** Opening Raw data block **

(* ===== verification/ServerSession.v ===== *)
(** * The server's session: [src/src/server/session.rs]

    [AuthoritativeSession] owns the protocol state of one client: it reorders the client's reliable
    packets, applies them to the pseudo-terminal and the emulator, and schedules frame updates
    ([check_sync]). Its methods return the actions the network loop executes. *)

From S2P Require Import Prelude Utf8 Grid Protocol Crypto Codec TermState Pty.

Section session.
Context {P C T R : Type} `{PtyBackend P, PacketCodec C, Vt T R}.

(** ** [UpdateJob] *)

Record UpdateJob := mkUpdateJob {
  uj_seq : Z;
  uj_ack_seq : Z;
  uj_ref_seq : Z;
  uj_ref_state : option GridState;
  uj_current_state : GridState;
  uj_codec : C;
  uj_is_echo_recommended : bool;
}.

(** The actions the network adapter executes. *)
Inductive SessionAction : Type :=
  | SendPacket (b : bytes) (target : SocketAddr)
  | OffloadDiffJob (job : UpdateJob) (target : SocketAddr)
  | ResendFragments (frame_seq : Z) (received_mask : list Z) (target : SocketAddr)
  | Shutdown.

Definition UpdateJob_run (self : UpdateJob) : outcome (list bytes) :=
  update ← diff_from (uj_current_state self) (uj_ref_state self) (uj_ref_seq self)
             (uj_is_echo_recommended self);
  seal_server (uj_codec self) (uj_seq self) (uj_ack_seq self) (ServerPayload.Frame update).

(** [PartialEq]: the codec is not compared. *)
Definition UpdateJob_eq (self other : UpdateJob) : bool :=
  (uj_seq self =? uj_seq other) && (uj_ack_seq self =? uj_ack_seq other) && (uj_ref_seq self =? uj_ref_seq other) &&
  bool_decide (uj_ref_state self = uj_ref_state other) &&
  bool_decide (uj_current_state self = uj_current_state other) &&
  Bool.eqb (uj_is_echo_recommended self) (uj_is_echo_recommended other).

(** ** [AuthoritativeSession] *)

Record AuthoritativeSession := mkSession {
  as_session_id : Z;
  as_seq_num : Z;
  as_ack_seq_num : Z;
  as_expected_client_seq : Z;
  as_out_of_order_packets : gmap Z ClientPayload;
  as_client_ack_seq : Z;
  as_last_sent_ack_seq : Z;
  as_state_history : list (Z * GridState);
  as_codec : C;
  as_current_client_addr : SocketAddr;
  as_last_recv_time : Instant;
  as_last_sync_time : Instant;
  as_last_pty_bytes_time : Instant;
  as_pty_bytes_acc : Z;
  as_dirty : bool;
  as_term_state : ServerTerminalState T R;
  as_pty : P;
}.
#[export] Instance AuthoritativeSession_eta : Eta AuthoritativeSession := λ s,
  mkSession (as_session_id s) (as_seq_num s) (as_ack_seq_num s) (as_expected_client_seq s)
    (as_out_of_order_packets s) (as_client_ack_seq s) (as_last_sent_ack_seq s)
    (as_state_history s) (as_codec s) (as_current_client_addr s) (as_last_recv_time s)
    (as_last_sync_time s) (as_last_pty_bytes_time s) (as_pty_bytes_acc s) (as_dirty s)
    (as_term_state s) (as_pty s).

Definition AuthoritativeSession_new (session_id : Z) (codec : C) (client_start_seq : Z)
    (initial_client_addr : SocketAddr) (cols rows : Z) (pty_backend : P) (now : Instant)
    : outcome AuthoritativeSession :=
  term_state ← ServerTerminalState_new cols rows;
  on_pty_write (ts_terminal term_state) ;;
  Ok {| as_session_id := session_id; as_seq_num := 0; as_ack_seq_num := client_start_seq;
        as_expected_client_seq := client_start_seq +₆₄ 1; as_out_of_order_packets := ∅;
        as_client_ack_seq := 0; as_last_sent_ack_seq := 0; as_state_history := [];
        as_codec := codec; as_current_client_addr := initial_client_addr;
        as_last_recv_time := now; as_last_sync_time := now; as_last_pty_bytes_time := now;
        as_pty_bytes_acc := 0; as_dirty := false; as_term_state := term_state;
        as_pty := pty_backend |}.

(** A call of the pseudo-terminal whose error is logged or ignored. *)
Definition on_pty {A} (m : M P A) : M AuthoritativeSession (option A) := λ self,
  let '(p, r) := m (as_pty self) in (self <| as_pty := p |>, try r).

(** What the terminal sends to its callback is written to the pseudo-terminal. *)
Definition pty_callback (out : list bytes) : M AuthoritativeSession unit :=
  for_each_m out (λ data, on_pty (pty_write data) ;; mret tt).

Definition term_write (data : bytes) : M AuthoritativeSession unit :=
  self ← get;
  let '(t, out) := TermState_write data (as_term_state self) in
  modify (λ self, self <| as_term_state := t |>) ;;
  pty_callback out.

(** [let _ = self.term_state.resize(cols, rows)] *)
Definition term_resize (cols rows : Z) : M AuthoritativeSession unit :=
  self ← get;
  let '((t, out), r) := TermState_resize cols rows (as_term_state self) in
  modify (λ self, self <| as_term_state := t |>) ;;
  pty_callback out ;;
  lift (try r) ;; mret tt.

Definition term_update : M AuthoritativeSession (option GridState) := λ self,
  let '(t, r) := update_and_get_state (as_term_state self) in
  (self <| as_term_state := t |>, try r).

Definition seal (ack : Z) (payload : ServerPayload) : M AuthoritativeSession (list bytes) :=
  modify (λ self, self <| as_seq_num ::= λ n, n +₆₄ 1 |>) ;;
  self ← get;
  lift (seal_server (as_codec self) (as_seq_num self) ack payload).

(** ** [check_sync] *)

(** The front of the history is dropped while the client has moved past it and more than 100
    states are kept. *)
Fixpoint prune_history (client_ack : Z) (history : list (Z * GridState)) : list (Z * GridState) :=
  match history with
  | (seq, _) :: rest =>
    if decide (seq < client_ack ∧ 100 < len history) then prune_history client_ack rest else history
  | [] => []
  end.

Definition find_state (seq : Z) (history : list (Z * GridState)) : option GridState :=
  snd <$> head (filter (λ e, e.1 = seq) history).

Definition push_state (entry : Z * GridState) (history : list (Z * GridState))
    : list (Z * GridState) :=
  let history := history ++ [entry] in
  if decide (200 < len history) then tail history else history.

(** The reference for the next frame: none when the client lags by more than five frames. *)
Definition choose_ref (self : AuthoritativeSession) : Z * option GridState :=
  let lag := saturating_sub (as_seq_num self) (as_client_ack_seq self) in
  let ref_state_opt :=
    if decide (5 < lag) then None
    else find_state (as_client_ack_seq self) (as_state_history self) in
  match ref_state_opt with
  | Some _ => (as_client_ack_seq self, ref_state_opt)
  | None => (0, None)
  end.

Definition min_interval (self : AuthoritativeSession) (now : Instant) : Duration :=
  let time_since_pty := duration_since now (as_last_pty_bytes_time self) in
  if decide (2048 < as_pty_bytes_acc self ∧ time_since_pty < from_millis 50)
  then from_millis 150 else from_millis 16.

(** The frame is queued and logged in the history. *)
Definition queue_frame (latest_grid : GridState) (now : Instant)
    : M AuthoritativeSession (list SessionAction) :=
  modify (λ self, self <| as_last_sent_ack_seq := as_ack_seq_num self |> <| as_dirty := false |>
                       <| as_last_sync_time := now |>
                       <| as_state_history ::= prune_history (as_client_ack_seq self) |>) ;;
  self ← get;
  let '(ref_seq, ref_state) := choose_ref self in
  modify (λ self, self <| as_seq_num ::= λ n, n +₆₄ 1 |>) ;;
  self ← get;
  let seq := as_seq_num self in
  modify (λ self, self <| as_state_history ::= push_state (seq, latest_grid) |>) ;;
  is_echo ← on_pty pty_is_echo_recommended;
  self ← get;
  let job :=
    {| uj_seq := seq; uj_ack_seq := as_ack_seq_num self; uj_ref_seq := ref_seq;
       uj_ref_state := ref_state; uj_current_state := latest_grid; uj_codec := as_codec self;
       uj_is_echo_recommended := default false is_echo |} in
  mret [OffloadDiffJob job (as_current_client_addr self)].

Definition check_sync (now : Instant) : M AuthoritativeSession (list SessionAction) :=
  self ← get;
  let time_since_pty := duration_since now (as_last_pty_bytes_time self) in
  if decide (0 < as_seq_num self ∧
             duration_since now (as_last_sync_time self) < min_interval self now) then mret []
  else
    (if decide (from_millis 50 ≤ time_since_pty)
     then modify (λ self, self <| as_pty_bytes_acc := 0 |>) else mret tt) ;;
    if negb (as_dirty self) && bool_decide (as_ack_seq_num self ≤ as_last_sent_ack_seq self)
    then mret []
    else
      grid ← term_update;
      match grid with
      | None => mret []
      | Some latest_grid =>
        let is_identical :=
          match last (as_state_history self) with
          | Some (_, last_state) => bool_decide (last_state = latest_grid)
          | None => false
          end in
        let ack_updated := bool_decide (as_last_sent_ack_seq self < as_ack_seq_num self) in
        if is_identical && negb ack_updated
        then modify (λ self, self <| as_dirty := false |>) ;; mret []
        else queue_frame latest_grid now
      end.

(** ** [feed_packet] *)

Definition send_all (packets : list bytes) (target : SocketAddr) : list SessionAction :=
  (λ b, SendPacket b target) <$> packets.

(** A packet of session 0: a client that starts or comes back. *)
Definition feed_handshake (wire : EncryptedClientPacket) (src_addr : SocketAddr) (now : Instant)
    : M AuthoritativeSession (list SessionAction) :=
  self ← get;
  let silence := duration_since now (as_last_recv_time self) in
  if decide (0 < as_seq_num self ∧ silence < from_secs 5) then mret []
  else
    modify (λ self, self <| as_current_client_addr := src_addr |> <| as_last_recv_time := now |>
                         <| as_ack_seq_num := ec_seq_num wire |>
                         <| as_expected_client_seq := ec_seq_num wire +₆₄ 1 |>
                         <| as_client_ack_seq := 0 |> <| as_out_of_order_packets := ∅ |>
                         <| as_state_history := [] |> <| as_dirty := true |>) ;;
    packets ← seal (ec_seq_num wire) (ServerPayload.HandshakeAck (as_session_id self));
    let actions := send_all packets src_addr in
    more ← check_sync now;
    mret (actions ++ more).

Definition is_transient (seq_num : Z) (payload : ClientPayload) : bool :=
  negb (Z.land seq_num (Z.shiftl 1 63) =? 0) ||
  match payload with
  | ClientPayload.Ack | ClientPayload.FragmentNack _ _ => true
  | _ => false
  end.

Definition feed_transient (ack_seq_num : Z) (payload : ClientPayload) (now : Instant)
    : M AuthoritativeSession (list SessionAction) :=
  modify (λ self, if decide (as_client_ack_seq self < ack_seq_num)
                  then self <| as_client_ack_seq := ack_seq_num |> else self) ;;
  self ← get;
  let actions :=
    match payload with
    | ClientPayload.FragmentNack frame_seq received_mask =>
      [ResendFragments frame_seq received_mask (as_current_client_addr self)]
    | _ => []
    end in
  more ← check_sync now;
  mret (actions ++ more).

(** Reordering: what becomes processable when a reliable packet arrives, in order. Each round of the
    recovery loop takes a packet out of the buffer, so its size is fuel enough. *)
Fixpoint recover (fuel : nat) (expected : Z) (buffered : gmap Z ClientPayload)
    : list (Z * ClientPayload) * Z * gmap Z ClientPayload :=
  match fuel with
  | O => ([], expected, buffered)
  | S fuel =>
    match BTree.remove expected buffered with
    | (Some payload, buffered) =>
      let '(l, expected', buffered) := recover fuel (expected +₆₄ 1) buffered in
      ((expected, payload) :: l, expected', buffered)
    | (None, buffered) => ([], expected, buffered)
    end
  end.

(** The packets to process, or none for a duplicate or a packet from the future. *)
Definition order_packet (seq_num : Z) (payload : ClientPayload)
    : M AuthoritativeSession (list (Z * ClientPayload)) :=
  self ← get;
  let expected := as_expected_client_seq self in
  if decide (seq_num < expected) then mret []
  else if decide (expected < seq_num) then
    modify (λ self, self <| as_out_of_order_packets ::= <[seq_num := payload]> |>) ;;
    mret []
  else
    let buffered := as_out_of_order_packets self in
    let '(recovered, expected, buffered) := recover (size buffered) (expected +₆₄ 1) buffered in
    modify (λ self, self <| as_expected_client_seq := expected |>
                         <| as_out_of_order_packets := buffered |>) ;;
    mret ((seq_num, payload) :: recovered).

Definition process_payload (payload : ClientPayload)
    : M AuthoritativeSession (list SessionAction) :=
  match payload with
  | ClientPayload.Ack => mret []
  | ClientPayload.Keystrokes keys => on_pty (pty_write keys) ;; mret []
  | ClientPayload.Resize cols rows =>
    on_pty (pty_resize cols rows) ;;
    term_resize cols rows ;;
    modify (λ self, self <| as_dirty := true |>) ;;
    mret []
  | ClientPayload.KeepAlive =>
    self ← get;
    packets ← seal (as_ack_seq_num self) ServerPayload.KeepAlive;
    mret (send_all packets (as_current_client_addr self))
  | ClientPayload.FragmentNack frame_seq received_mask =>
    self ← get;
    mret [ResendFragments frame_seq received_mask (as_current_client_addr self)]
  | ClientPayload.Handshake _ _ _ => lift Panic
  end.

Fixpoint process_all (packets : list (Z * ClientPayload))
    : M AuthoritativeSession (list SessionAction) :=
  match packets with
  | [] => mret []
  | (_, payload) :: packets =>
    actions ← process_payload payload; more ← process_all packets; mret (actions ++ more)
  end.

Definition feed_reliable (seq_num ack_seq_num : Z) (payload : ClientPayload) (now : Instant)
    : M AuthoritativeSession (list SessionAction) :=
  packets ← order_packet seq_num payload;
  if decide (packets = []) then mret []
  else
    modify (λ self, self <| as_ack_seq_num := as_expected_client_seq self -₆₄ 1 |>
                         <| as_client_ack_seq := ack_seq_num |>) ;;
    actions ← process_all packets;
    more ← check_sync now;
    mret (actions ++ more).

Definition feed_packet (packet_bytes : bytes) (src_addr : SocketAddr) (now : Instant)
    : M AuthoritativeSession (list SessionAction) :=
  self ← get;
  opened ← lift (try (open_client (as_codec self) packet_bytes));
  match opened with
  | None => mret []
  | Some (wire, payload, _) =>
    if decide (ec_session_id wire = 0) then feed_handshake wire src_addr now
    else if decide (ec_session_id wire ≠ as_session_id self) then mret []
    else
      modify (λ self, self <| as_last_recv_time := now |> <| as_current_client_addr := src_addr |>) ;;
      if is_transient (ec_seq_num wire) payload
      then feed_transient (ec_ack_seq_num wire) payload now
      else feed_reliable (ec_seq_num wire) (ec_ack_seq_num wire) payload now
  end.

(** ** The other entry points *)

Definition on_pty_bytes (data : bytes) (now : Instant) : M AuthoritativeSession unit :=
  term_write data ;;
  modify (λ self, self <| as_dirty := true |> <| as_last_pty_bytes_time := now |>
                       <| as_pty_bytes_acc ::= λ n, saturating_add64 n (len data) |>).

Definition on_tick (now : Instant) : M AuthoritativeSession (list SessionAction) := check_sync now.

Definition prepare_shutdown : M AuthoritativeSession SessionAction :=
  packets ← seal 0 ServerPayload.Shutdown;
  self ← get;
  mret (SendPacket (default [] (last packets)) (as_current_client_addr self)).
End session.
Arguments UpdateJob C : clear implicits.
Arguments SessionAction C : clear implicits.
Arguments AuthoritativeSession P C T R : clear implicits.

** Closing Raw data block **

* Problem details:
Starting at the line that has "let seq := as_seq_num self in" and ending at the line that has "let silence := duration_since", please write out the lines above exactly, leaving out all others.

* Finished exercise:
  let seq := as_seq_num self in
  modify (λ self, self <| as_state_history ::= push_state (seq, latest_grid) |>) ;;
  is_echo ← on_pty pty_is_echo_recommended;
  self ← get;
  let job :=
    {| uj_seq := seq; uj_ack_seq := as_ack_seq_num self; uj_ref_seq := ref_seq;
       uj_ref_state := ref_state; uj_current_state := latest_grid; uj_codec := as_codec self;
       uj_is_echo_recommended := default false is_echo |} in
  mret [OffloadDiffJob job (as_current_client_addr self)].

Definition check_sync (now : Instant) : M AuthoritativeSession (list SessionAction) :=
  self ← get;
  let time_since_pty := duration_since now (as_last_pty_bytes_time self) in
  if decide (0 < as_seq_num self ∧
             duration_since now (as_last_sync_time self) < min_interval self now) then mret []
  else
    (if decide (from_millis 50 ≤ time_since_pty)
     then modify (λ self, self <| as_pty_bytes_acc := 0 |>) else mret tt) ;;
    if negb (as_dirty self) && bool_decide (as_ack_seq_num self ≤ as_last_sent_ack_seq self)
    then mret []
    else
      grid ← term_update;
      match grid with
      | None => mret []
      | Some latest_grid =>
        let is_identical :=
          match last (as_state_history self) with
          | Some (_, last_state) => bool_decide (last_state = latest_grid)
          | None => false
          end in
        let ack_updated := bool_decide (as_last_sent_ack_seq self < as_ack_seq_num self) in
        if is_identical && negb ack_updated
        then modify (λ self, self <| as_dirty := false |>) ;; mret []
        else queue_frame latest_grid now
      end.

(** ** [feed_packet] *)

Definition send_all (packets : list bytes) (target : SocketAddr) : list SessionAction :=
  (λ b, SendPacket b target) <$> packets.

(** A packet of session 0: a client that starts or comes back. *)
Definition feed_handshake (wire : EncryptedClientPacket) (src_addr : SocketAddr) (now : Instant)
    : M AuthoritativeSession (list SessionAction) :=
  self ← get;
  let silence := duration_since now (as_last_recv_time self) in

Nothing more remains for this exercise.